Weirdly, I was not hungry. I was so not hungry, it felt like I would never eat food again. But I had chocolate milk in my bag and I drank half a litre because I knew I needed protein. I stretched. I rollered my hip. I sat down at the meeting point at Horse Guards Parade and decided never to get up again. I put cooling gel on my feet, and forcefully silently thanked Janey for recommending that I bring flip-flops.

I found Nathalie and family, and we walked for two miles to HQS Wellington, where there were hugs and congratulations, and food and drink, and massages and hot showers, and I took advantage of everything on offer. The ship was fabulous and the view was peerless, at mile 24 on the river. By now most of the marathon runners were marathon walkers. By the time we left, the route was being cleared, and we sympathised with the people who were still walking it.
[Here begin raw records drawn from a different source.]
(* ===== verification/MtuDetection.v ===== *)
(** * MTU detection

    [src/talpid-wireguard/src/mtu_detection.rs]: pings of many sizes are sent through the tunnel, and the
    largest that is answered becomes the MTU.

    The pings are inputs, in the order in which they end: when, and with what.  The per-item timeout is
    that of [tokio_stream]: an item must come within the given time after the one before it. *)

From stdpp Require Import base list option numbers sets.
From Stdlib Require Import Sorted.
From S2P Require Import Prelude Retry.
Local Open Scope vpn_scope.

Definition MIN_IPV4_MTU : Z := 576.
Definition MTU_STEP_SIZE : Z := 20.
Definition PING_OFFSET_TIMEOUT : Z := from_secs 2.

(** [u16::next_multiple_of], which wraps around in a release build. *)
Definition next_multiple_of (a n : Z) : Z := (((a + n - 1) / n * n) mod 2 ^ 16)%Z.

(** [(start..stop).step_by(step)]. *)
Fixpoint step_by (fuel : nat) (start stop step : Z) : list Z :=
  match fuel with
  | 0 => []
  | S fuel => if (start <? stop)%Z then start :: step_by fuel (start + step) stop step else []
  end.

(** [None] where an assertion fails. *)
Definition mtu_spacing (mtu_min mtu_max step_size : Z) : option (list Z) :=
  if (mtu_min <? mtu_max)%Z && (step_size <? mtu_max)%Z && negb (step_size =? 0)%Z then
    let second_mtu := next_multiple_of (mtu_min + 1) step_size in
    Some (mtu_min :: step_by (Z.to_nat (mtu_max - second_mtu)) second_mtu mtu_max step_size ++ [mtu_max])
  else None.

Inductive PingError : Type := PingTimeout | PingFailed.
Inductive MtuError : Type := MtuDetectionAllDropped | MtuDetectionUnexpected (e : PingError).

(** The rest of the stream: [last] is when the item before came. *)
Fixpoint max_of_rest (acc last : Z) (pings : list (Z * result Z PingError)) : result Z MtuError :=
  match pings with
  | [] => Ok acc
  | (t, r) :: pings =>
      if (PING_OFFSET_TIMEOUT <=? t - last)%Z then Ok acc
      else match r with
           | Ok mtu => max_of_rest (Z.max acc mtu) t pings
           | Err e => Err (MtuDetectionUnexpected e)
           end
  end.

(** [None] where [expect] panics. *)
Definition max_ping_size (pings : list (Z * result Z PingError)) : option (result Z MtuError) :=
  match pings with
  | [] => None
  | (_, Err PingTimeout) :: _ => Some (Err MtuDetectionAllDropped)
  | (_, Err e) :: _ => Some (Err (MtuDetectionUnexpected e))
  | (t, Ok first_ping_size) :: pings => Some (max_of_rest first_ping_size t pings)
  end.

(** [detect_mtu]: a ping of every size; [answer] orders them by when they end. *)
Definition detect_mtu (answer : list Z -> list (Z * result Z PingError)) (current_mtu : Z)
  : option (result Z MtuError) :=
  linspace ← mtu_spacing MIN_IPV4_MTU current_mtu MTU_STEP_SIZE; max_ping_size (answer linspace).

(** [automatic_mtu_correction]: the MTU that is set, if it is changed. *)
Definition automatic_mtu_correction (answer : list Z -> list (Z * result Z PingError)) (current_tunnel_mtu : Z)
  : option (result (option Z) MtuError) :=
  r ← detect_mtu answer current_tunnel_mtu;
  Some match r with
       | Err e => Err e
       | Ok verified_mtu => Ok (if (verified_mtu =? current_tunnel_mtu)%Z then None else Some verified_mtu)
       end.

(** ** The spacing *)
Definition spaced (step : Z) (l : list Z) : Prop := Sorted (fun a b => a < b <= a + step)%Z l.

Lemma step_by_spaced fuel : forall start stop step,
  (0 < step)%Z -> (stop - start <= Z.of_nat fuel)%Z ->
  (forall p, (p < start <= p + step)%Z -> (p < stop)%Z ->
     Sorted (fun a b => a < b <= a + step)%Z (p :: step_by fuel start stop step ++ [stop]))
  /\ Forall (fun a => start <= a < stop /\ (a - start) mod step = 0)%Z (step_by fuel start stop step).
Proof.
  induction fuel as [|fuel IH]; intros start stop step Hstep Hf; cbn [step_by].
  - split; [|done]. intros p Hp Hps. repeat constructor; lia.
  - destruct (Z.ltb_spec start stop) as [Hlt|Hge].
    + destruct (IH (start + step)%Z stop step) as [IHs IHf]; [lia..|]. split.
      * intros p Hp Hps. cbn [app]. constructor; [|by constructor]. apply IHs; lia.
      * constructor; [split; [lia|]; by rewrite Z.sub_diag, Z.mod_0_l by lia|].
        eapply Forall_impl; [exact IHf|]. intros a [Ha Hm]. split; [lia|].
        replace (a - start)%Z with (a - (start + step) + 1 * step)%Z by lia. by rewrite Z_mod_plus_full.
    + split; [|done]. intros p Hp Hps. repeat constructor; lia.
Qed.

Lemma next_multiple_spec a n :
  (0 < n)%Z -> (0 <= a)%Z -> (a + n < 2 ^ 16)%Z ->
  (a <= next_multiple_of a n < a + n)%Z /\ (next_multiple_of a n mod n = 0)%Z.
Proof.
  intros Hn Ha Hb. unfold next_multiple_of.
  assert (a <= (a + n - 1) / n * n < a + n)%Z by (Z.to_euclidean_division_equations; nia).
  rewrite Z.mod_small by lia. split; [lia | by rewrite Z_mod_mult].
Qed.

(** The sizes that are tried start with the smallest and end with the largest, grow strictly, and are
    never further apart than the step; those in between are multiples of the step. *)
Lemma mtu_spacing_exact mtu_min mtu_max step :
  (0 <= mtu_min < mtu_max)%Z -> (0 < step < mtu_max)%Z -> (mtu_min + 1 + step < 2 ^ 16)%Z ->
  exists between, mtu_spacing mtu_min mtu_max step = Some (mtu_min :: between ++ [mtu_max])
    /\ spaced step (mtu_min :: between ++ [mtu_max])
    /\ Forall (fun a => a mod step = 0)%Z between.
Proof.
  intros Hm Hs Hb. unfold mtu_spacing.
  rewrite (proj2 (Z.ltb_lt mtu_min mtu_max)), (proj2 (Z.ltb_lt step mtu_max)), (proj2 (Z.eqb_neq step 0)) by lia.
  cbn [andb negb]. destruct (next_multiple_spec (mtu_min + 1) step) as [Hr Hmod]; [lia..|].
  set (second := next_multiple_of (mtu_min + 1) step) in *.
  destruct (step_by_spaced (Z.to_nat (mtu_max - second)) second mtu_max step) as [Hsp Hf]; [lia..|].
  eexists. split; [done|]. split; [apply Hsp; lia|].
  eapply Forall_impl; [exact Hf|]. intros a [_ Ha]. cbv beta.
  replace a with ((a - second) + second)%Z by lia. rewrite Z.add_mod, Ha, Hmod by lia. by rewrite Z.mod_0_l by lia.
Qed.

(** ** The result *)
(** Pings that end in time after the one before. *)
Fixpoint in_time (last : Z) (pings : list (Z * result Z PingError)) : list (result Z PingError) :=
  match pings with
  | [] => []
  | (t, r) :: pings => if (PING_OFFSET_TIMEOUT <=? t - last)%Z then [] else r :: in_time t pings
  end.

Lemma max_of_rest_spec pings : forall acc last mtu,
  max_of_rest acc last pings = Ok mtu <->
  Forall (fun r => exists n, r = Ok n) (in_time last pings)
  /\ (mtu = acc \/ Ok mtu ∈ in_time last pings)
  /\ (acc <= mtu)%Z /\ (forall n, Ok n ∈ in_time last pings -> (n <= mtu)%Z).
Proof.
  induction pings as [|[t r] pings IH]; intros acc last mtu; cbn [max_of_rest in_time].
  - split; [intros [= ->]; split_and!; [done | by left | lia | intros n Hn; by apply elem_of_nil in Hn]|].
    intros (_&[->|H%elem_of_nil]&_); done.
  - destruct (_ <=? _)%Z.
    + split; [intros [= ->]; split_and!; [done | by left | lia | intros n Hn; by apply elem_of_nil in Hn]|].
      intros (_&[->|H%elem_of_nil]&_); done.
    + destruct r as [n|e]; [rewrite IH | split; [done|]; intros [H%Forall_inv _]; by destruct H].
      rewrite Forall_cons. setoid_rewrite elem_of_cons. split.
      * intros (Hok&Hm&Ha&Hall). split_and!; [naive_solver | done | | lia |].
        -- destruct Hm as [->|Hm]; [|by auto]. destruct (Z.max_spec acc n) as [[_ ->]|[_ ->]]; auto.
        -- intros k [[= ->]|Hk]; [lia | by apply Hall].
      * intros ([_ Hok]&Hm&Ha&Hall). assert (n <= mtu)%Z by (apply Hall; by left). split_and!; [done| |lia|auto].
        destruct Hm as [->|[[= ->]|Hm]]; [left; lia | left; lia | by right].
Qed.

(** The answers to pings: each is an error or a size that was sent. *)
Definition echoes (answer : list Z -> list (Z * result Z PingError)) : Prop :=
  forall l t n, (t, Ok n) ∈ answer l -> n ∈ l.

Lemma in_time_elem last pings n : Ok n ∈ in_time last pings -> exists t, (t, Ok n) ∈ pings.
Proof.
  revert last. induction pings as [|[t r] pings IH]; intros last; cbn [in_time]; [by intros ?%elem_of_nil|].
  destruct (_ <=? _)%Z; [by intros ?%elem_of_nil|]. intros [<-|H]%elem_of_cons.
  - exists t. left.
  - apply IH in H as [t' H]. exists t'. by right.
Qed.

Lemma spaced_bounds step l :
  spaced step l -> forall a b, head l = Some a -> last l = Some b -> Forall (fun x => a <= x <= b)%Z l.
Proof.
  unfold spaced. induction 1 as [|x l Hs IH Hd]; intros a b; [done|]. cbn [head]. intros [= <-] Hb.
  destruct l as [|y l]; [injection Hb as <-; repeat constructor; lia|]. rewrite last_cons_cons in Hb.
  specialize (IH y b eq_refl Hb). apply HdRel_inv in Hd. pose proof (Forall_inv IH) as Hy. simpl in Hy.
  constructor; [lia|]. eapply Forall_impl; [exact IH|]. simpl. lia.
Qed.

(** The MTU is only ever lowered, to a size that was answered: if the correction changes the MTU of the
    tunnel, the new one is at least 576, less than the old one, was answered, and is the largest that was
    answered before the pings stopped coming in. *)
Theorem mtu_lowered answer current mtu :
  echoes answer -> (MIN_IPV4_MTU < current < 2 ^ 16)%Z ->
  automatic_mtu_correction answer current = Some (Ok (Some mtu)) ->
  (MIN_IPV4_MTU <= mtu < current)%Z
  /\ exists l t0 m0 pings, mtu_spacing MIN_IPV4_MTU current MTU_STEP_SIZE = Some l
     /\ answer l = (t0, Ok m0) :: pings /\ (mtu = m0 \/ Ok mtu ∈ in_time t0 pings)
     /\ forall n, n = m0 \/ Ok n ∈ in_time t0 pings -> (n <= mtu)%Z.
Proof.
  intros Hecho Hcur. unfold automatic_mtu_correction, detect_mtu.
  destruct (mtu_spacing_exact MIN_IPV4_MTU current MTU_STEP_SIZE) as (between&Hl&Hsp&_);
    [unfold MIN_IPV4_MTU in *; lia | unfold MIN_IPV4_MTU, MTU_STEP_SIZE in *; lia | by vm_compute|].
  rewrite Hl. set (l := MIN_IPV4_MTU :: between ++ [current]) in *. cbn [mbind option_bind].
  intros (r&Hr&Hres)%bind_Some. destruct r as [v|]; [|done].
  destruct (Z.eqb_spec v current) as [|Hne]; [done|]. injection Hres as ->.
  unfold max_ping_size in Hr. destruct (answer l) as [|[t0 [m0|[]]] pings] eqn:Ea; try done.
  injection Hr as Hr. apply max_of_rest_spec in Hr as (_&Hm&Ha&Hall). split.
  - assert (mtu ∈ l) as Hin.
    { destruct Hm as [->|[t Ht]%in_time_elem]; (eapply Hecho; rewrite Ea); [left | right; exact Ht]. }
    assert (Forall (fun x => MIN_IPV4_MTU <= x <= current)%Z l) as Hb.
    { eapply spaced_bounds; [exact Hsp | done|]. unfold l. by rewrite app_comm_cons, last_snoc. }
    rewrite Forall_forall in Hb. apply Hb in Hin. lia.
  - exists l, t0, m0, pings. split_and!; try done. intros n [->|Hn]; [done | by apply Hall].
Qed.

Lemma mtu_lowered_witness :
  automatic_mtu_correction (fun l => match l with a :: b :: _ => [(0, Ok b); (5, Ok a)]%Z | _ => [] end) 1380
  = Some (Ok (Some 580%Z)) /\ (576 <= 580 < 1380)%Z.
Proof.
  split; [by vm_compute|].
  refine (proj1 (mtu_lowered (fun l => match l with a :: b :: _ => [(0, Ok b); (5, Ok a)]%Z | _ => [] end)
                   1380 580 _ _ _)); [|by vm_compute..].
  intros [|a [|b l]] t n H; set_solver.
Defined.

(** The documentation counts the two seconds from the first answer; they start again with every answer, so
    that one that comes three seconds after the first can still count. *)
Theorem late_ping_counts :
  max_ping_size [(0, Ok 600); (from_secs 1 + 500000000, Ok 620); (from_secs 3, Ok 640)]%Z = Some (Ok 640%Z).
Proof. reflexivity. Qed.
I found Kuba Jr again on the ship. He had finished in 4 and a half hours, which is exceptionally good considering how woefully prepared he was. But he said it was painful and awful. After that, Elliot arrived, and we walked another mile to a pub in Borough market. And eventually I got back to Karen and Chris’ house, and I was in bed by 9.20, and I slept profoundly, right? No. I slept like crap. Apparently that’s common.

In the comments under the snarky Telegraph piece, runners are described as “lemmings in Lycra” and “sad, brainwashed ascetic pilgrims.”

Whatever.

Because I ran a marathon. I didn’t stop once. I never walked. I am proud of myself. It was FUN. And I’ll do it again.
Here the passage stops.